Abnormal eye pressure can be a symptom of a build-up of aqueous humor in the eye, inadequate or slow drainage of aqueous humor, injury to the eye, or medications, states All About Vision. These symptoms can result in glaucoma. High blood pressure can also lead to elevated pressure in the eye, as can less common conditions such as corneal arcus, pseudoexfoliation syndrome or pigment dispersion syndrome.
A patient is considered to have high ocular pressure if it is 21 millimeters of mercury or higher, says All About Vision.
Hypotony is abnormally low eye pressure, explains the Glaucoma Research Foundation. It is often caused by a leakage of fluid after eye surgery, chronic eye inflammation, or a detached retina or choroid.
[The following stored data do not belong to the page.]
Definition byte_triple_string (quote : Z) : LM Token :=
  p ← gets pos;
  p ← or_panic (checked_sub p 4);
  open ← span_at p;
  bytes ← forever (fun bytes =>
    close ← at_close quote true;
    if close : bool then mret (inr bytes)
    else
      e ← is_at_end;
      if e : bool then error_span open "unterminated triple-quoted byte-string literal"
      else b ← byte_elem open; mret (inl (bytes ++ [b]))) [];
  advance;; advance;; advance;; mret (KBytes bytes).

(** ** Interpolation

    [next] is [next_token] for the code of a hole. *)

Definition MAX_HOLE_NEST : nat := 149.
Definition ONE_LINE_HOLE_NEST : nat := 8.

(** The index of the brace that closes [{digits}] at the cursor. *)
Definition digit_hole (s : Lexer) : option nat :=
  let n := prefix_len is_ascii_digit (drop (S (pos s)) (chars s)) in
  let i := (S (pos s) + n)%nat in
  if (0 <? n)%nat && bool_decide (chars s !! i = Some (ch "}")) then Some i else None.

Definition COMMENTED_HOLE : string :=
  "'#' starts a comment inside an interpolation hole and the comment runs to the end of the line, so this hole's closing '}' is commented out".

Definition unterminated_hole {A} (brace : Span) : LM A :=
  c ← gets hole_comment;
  match c with
  | Some hash => error_span hash COMMENTED_HOLE
  | None => error_span brace "unterminated '{' in interpolated string"
  end.

(** The next token of a hole: an error at the end of the input is the hole's. *)
Definition hole_next (next : LM Tok) (brace : Span) : LM Tok := fun s =>
  match next s with
  | Fail e s => if (length (chars s) <=? pos s)%nat then unterminated_hole brace s else Fail e s
  | r => r
  end.

Definition is_layout (k : Token) : bool :=
  match k with KEof | KNewline | KIndent | KDedent => true | _ => false end.

Definition hole_tokens (next : LM Tok) (brace : Span) (base : nat) : LM (list Tok * bool) :=
  forever (fun tokens =>
    tok ← hole_next next brace;
    if is_layout (kind tok) then unterminated_hole brace
    else
      depth ← gets bracket_depth;
      let closed_hole := (depth <? base)%nat in
      let eof := mkTok KEof (span tok) None in
      if closed_hole && is_tok KRBrace (kind tok) then mret (inr (tokens ++ [eof], false))
      else if closed_hole && (is_tok KRParen (kind tok) || is_tok KRBracket (kind tok)) then
        error_span (span tok) "unmatched closing bracket in an interpolation hole"
      else if is_tok KColon (kind tok) && (depth =? base)%nat then
        depth ← or_panic (checked_sub depth 1);
        modify (set_depth depth);; mret (inr (tokens ++ [eof], true))
      else mret (inl (tokens ++ [tok]))) [].

(** [hole_code]: the enclosing base comes back whatever the result. *)
Definition hole_code (next : LM Tok) (brace : Span) : LM (list Tok * bool) :=
  s ← get;
  let base := S (bracket_depth s) in
  modify (fun s => set_operand false (set_base base (set_depth base s)));;
  finally (hole_tokens next brace base) (fun s' => Some (set_base (hole_base s) s')).

(** [if !text.is_empty() { parts.push(..Text(take(&mut text))) }]. *)
Definition flush {A} (mk : list Z -> A) (parts : list A) (text : list Z) : list A :=
  if bool_decide (text = []) then parts else parts ++ [mk text].

(** The format spec of a hole, up to its closing brace. *)
Definition hole_spec (next : LM Tok) (brace : Span) (quote : Z) (triple : bool) : LM (list SpecPart) :=
  forever (fun '(spec, text) =>
    e ← is_at_end;
    close ← at_close quote triple;
    if e || close then unterminated_hole brace
    else
      c ← peek;
      if c =? ch "}" then advance;; mret (inr (flush SText spec text))
      else if c =? ch "{" then
        p ← gets pos;
        field ← span_at p;
        advance;;
        '(field_tokens, nested) ← hole_code next field;
        if nested : bool then
          error_span field "format spec: a nested field cannot carry its own format spec"
        else mret (inl (flush SText spec text ++ [SField field_tokens], []))
      else if c =? BSLASH then c ← escape brace; mret (inl (spec, text ++ [c]))
      else c ← literal_char; mret (inl (spec, text ++ [c]))) ([], []).

Definition hole_body (next : LM Tok) (brace : Span) (quote : Z) (triple : bool) : LM Hole :=
  '(tokens, has_spec) ← hole_code next brace;
  if has_spec : bool then
    p ← gets pos;
    spec_at ← span_at p;
    spec ← hole_spec next brace quote triple;
    mret (mkHole tokens (Some spec) spec_at)
  else mret (mkHole tokens None brace).

(** [hole]: the cursor is on the [{]; the nesting and the comment mark come back in any case. *)
Definition hole (next : LM Tok) (quote : Z) (triple : bool) : LM Hole :=
  p ← gets pos;
  brace ← span_at p;
  advance;;
  s ← get;
  if (MAX_HOLE_NEST <=? hole_nest s)%nat then error_span brace "too many nested interpolated strings"
  else
    modify (fun s => set_comment None (set_nest (S (hole_nest s)) s));;
    finally (hole_body next brace quote triple) (fun s' =>
      n ← checked_sub (hole_nest s') 1; Some (set_comment (hole_comment s) (set_nest n s'))).

Definition UNTERMINATED (triple : bool) : string :=
  if triple then "unterminated triple-quoted string literal" else "unterminated string literal".

(** [quoted]: a [str] literal, its opening delimiter consumed. *)
Definition quoted (next : LM Tok) (quote : Z) (triple : bool) : LM Token :=
  let width := (if triple then 3 else 1)%nat in
  p ← gets pos;
  start ← or_panic (checked_sub p width);
  open ← span_at start;
  parts ← forever (fun '(parts, text) =>
    e ← is_at_end;
    if e : bool then error_span open (UNTERMINATED triple)
    else
      close ← at_close quote triple;
      if close : bool then mret (inr (flush PText parts text))
      else
        c ← peek; d ← peek_next;
        if c =? BSLASH then c ← escape open; mret (inl (parts, text ++ [c]))
        else if ((c =? ch "{") || (c =? ch "}")) && (d =? c) then
          advance;; advance;; mret (inl (parts, text ++ [c]))
        else if c =? ch "{" then
          s ← get;
          match digit_hole s with
          | Some end_ =>
              t ← text_of (pos s) (S end_);
              modify (set_pos (S end_));; mret (inl (parts, text ++ t))
          | None =>
              h ← hole next quote triple; mret (inl (flush PText parts text ++ [PHole h], []))
          end
        else if c =? ch "}" then error "unmatched '}' in string (use '}}' for a literal brace)"
        else c ← literal_char; mret (inl (parts, text ++ [c]))) ([], []);
  advance_n width;;
  p ← gets pos;
  n ← or_panic (checked_sub p start);
  mret (KStr (mkStrLit parts n)).

(** ** The scanner *)

(** [while !self.is_at_end() && self.peek() != '\n' { self.advance(); }]. *)
Definition to_line_end : LM unit :=
  forever (fun _ =>
    e ← is_at_end; c ← peek;
    if negb e && negb (c =? NL) then advance;; mret (inl tt) else mret (inr tt)) tt.

Definition TABS : string := "tabs are not allowed for indentation — use spaces".

(** A comment-only line: its text goes to the doc comments. *)
Definition comment_line : LM unit :=
  hash ← gets pos;
  to_line_end;;
  s ← get;
  let body_start := if bool_decide (chars s !! S hash = Some SP) then S (S hash) else S hash in
  body ← text_of body_start (pos s);
  modify (add_doc (lx_line s, body)).

(** A content line at column [width]. *)
Definition content_line (width : nat) : LM (list Tok) :=
  p ← gets pos;
  sp ← span_at p;
  l ← gets indents;
  '(r, l) ← or_panic (indent_step l width);
  modify (set_indents l);;
  match r with
  | Ok layout => mret ((fun k => mkTok k sp None) <$> layout)
  | Err msg => error msg
  end.

(** One round of [scan_indentation]. *)
Definition indentation_round (_ : unit) : LM (unit + option (list Tok)) :=
  s ← get;
  tail ← text_of (pos s) (length (chars s));
  let ws := prefix_len (fun c => (c =? SP) || (c =? TAB)) tail in
  let after := chars s !! (pos s + ws)%nat in
  (if bool_decide (after = None \/ after = Some NL \/ after = Some (ch "#")) then
     modify (set_pos (pos s + ws)%nat) else mret tt);;
  p0 ← gets pos;
  advance_while (fun c => c =? SP);;
  p ← gets pos;
  width ← or_panic (checked_sub p p0);
  c ← peek;
  if c =? TAB then error TABS
  else if c =? NL then
    advance;; modify (fun s => new_line (pos s) s);; mret (inl tt)
  else if c =? ch "#" then comment_line;; mret (inl tt)
  else
    e ← is_at_end;
    if e : bool then mret (inr None)
    else layout ← content_line width; mret (inr (Some layout)).
Definition scan_indentation : LM (option (list Tok)) := forever indentation_round tt.

(** Step B of [scan_token]: white space and comments of a line. *)
Definition skip_inline : LM unit :=
  forever (fun _ =>
    c ← peek;
    if (c =? SP) || (c =? TAB) || (c =? CR) then advance;; mret (inl tt)
    else if c =? ch "#" then
      s ← get;
      (if (0 <? hole_base s)%nat && bool_decide (hole_comment s = None) then
         sp ← span_at (pos s); modify (set_comment (Some sp))
       else mret tt);;
      to_line_end;; mret (inl tt)
    else mret (inr tt)) tt.

(** [if self.match_char(c) { yes } else { no }]. *)
Definition if_next (c : Z) (yes no : LM Token) : LM Token := b ← match_char c; if b : bool then yes else no.

(** Openers and closers move [bracket_depth], clamped at 0. *)
Definition opener (t : Token) : LM Token := modify (fun s => set_depth (S (bracket_depth s)) s);; mret t.
Definition closer (t : Token) : LM Token := modify (fun s => set_depth (bracket_depth s - 1) s);; mret t.

Definition spec_colon : LM bool :=
  gets (fun s => (0 <? hole_base s)%nat && (bracket_depth s =? hole_base s)%nat).

(** The operators and delimiters that start with [c], if it starts one. *)
Definition operator (start : nat) (c : Z) : option (LM Token) :=
  let r : Token -> LM Token := mret in
  if c =? ch "+" then Some (if_next (ch "=") (r KPlusEq) (r KPlus))
  else if c =? ch "-" then Some (if_next (ch ">") (r KArrow) (if_next (ch "=") (r KMinusEq) (r KMinus)))
  else if c =? ch "*" then Some (if_next (ch "=") (r KStarEq) (r KStar))
  else if c =? ch "/" then Some (if_next (ch "=") (r KSlashEq) (r KSlash))
  else if c =? ch "%" then Some (if_next (ch "=") (r KPercentEq) (r KPercent))
  else if c =? ch ":" then
    Some (b ← spec_colon; if b : bool then r KColon else if_next (ch "=") (r KWalrus) (r KColon))
  else if c =? ch "=" then Some (if_next (ch "=") (r KEqEq) (r KAssign))
  else if c =? ch "!" then Some (if_next (ch "=") (r KNotEq) (r KBang))
  else if c =? ch "<" then
    Some (if_next (ch "=") (r KLtEq)
            (if_next (ch "<") (if_next (ch "=") (r KShlEq) (r KShl)) (r KLt)))
  else if c =? ch ">" then
    Some (if_next (ch "=") (r KGtEq)
            (if_next (ch ">") (if_next (ch "=") (r KShrEq) (r KShr)) (r KGt)))
  else if c =? ch "|" then Some (if_next (ch ">") (r KPipe) (if_next (ch "=") (r KPipeEq) (r KBitOr)))
  else if c =? ch "&" then Some (if_next (ch "=") (r KAmpEq) (r KAmp))
  else if c =? ch "^" then Some (if_next (ch "=") (r KCaretEq) (r KCaret))
  else if c =? ch "?" then Some (question start)
  else if c =? ch "(" then Some (opener KLParen)
  else if c =? ch "[" then Some (opener KLBracket)
  else if c =? ch "{" then Some (opener KLBrace)
  else if c =? ch ")" then Some (closer KRParen)
  else if c =? ch "]" then Some (closer KRBracket)
  else if c =? ch "}" then Some (closer KRBrace)
  else if c =? ch "," then Some (r KComma)
  else if c =? ch "." then
    Some (if_next (ch ".")
            (if_next (ch ".") (r KDotDotDot) (if_next (ch "=") (r KDotDotEq) (r KDotDot)))
            (r KDot))
  else None.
The choroid is the layer of the eye between the white of the eye and the retina. The inner front area of the eye, also known as the anterior chamber, can also be too shallow. Hypotony is considered problematic if the eye pressure drops below 5 millimeters of mercury.
Glaucoma is a leading cause of blindness, and open angle glaucoma is insidious, as its symptoms are silent or vague, says Mayo Clinic. On the other hand, closed angle glaucoma is considered a medical emergency. The symptoms are an excruciating headache, pain and redness in the eye, halos around lights, blurred vision, nausea and vomiting.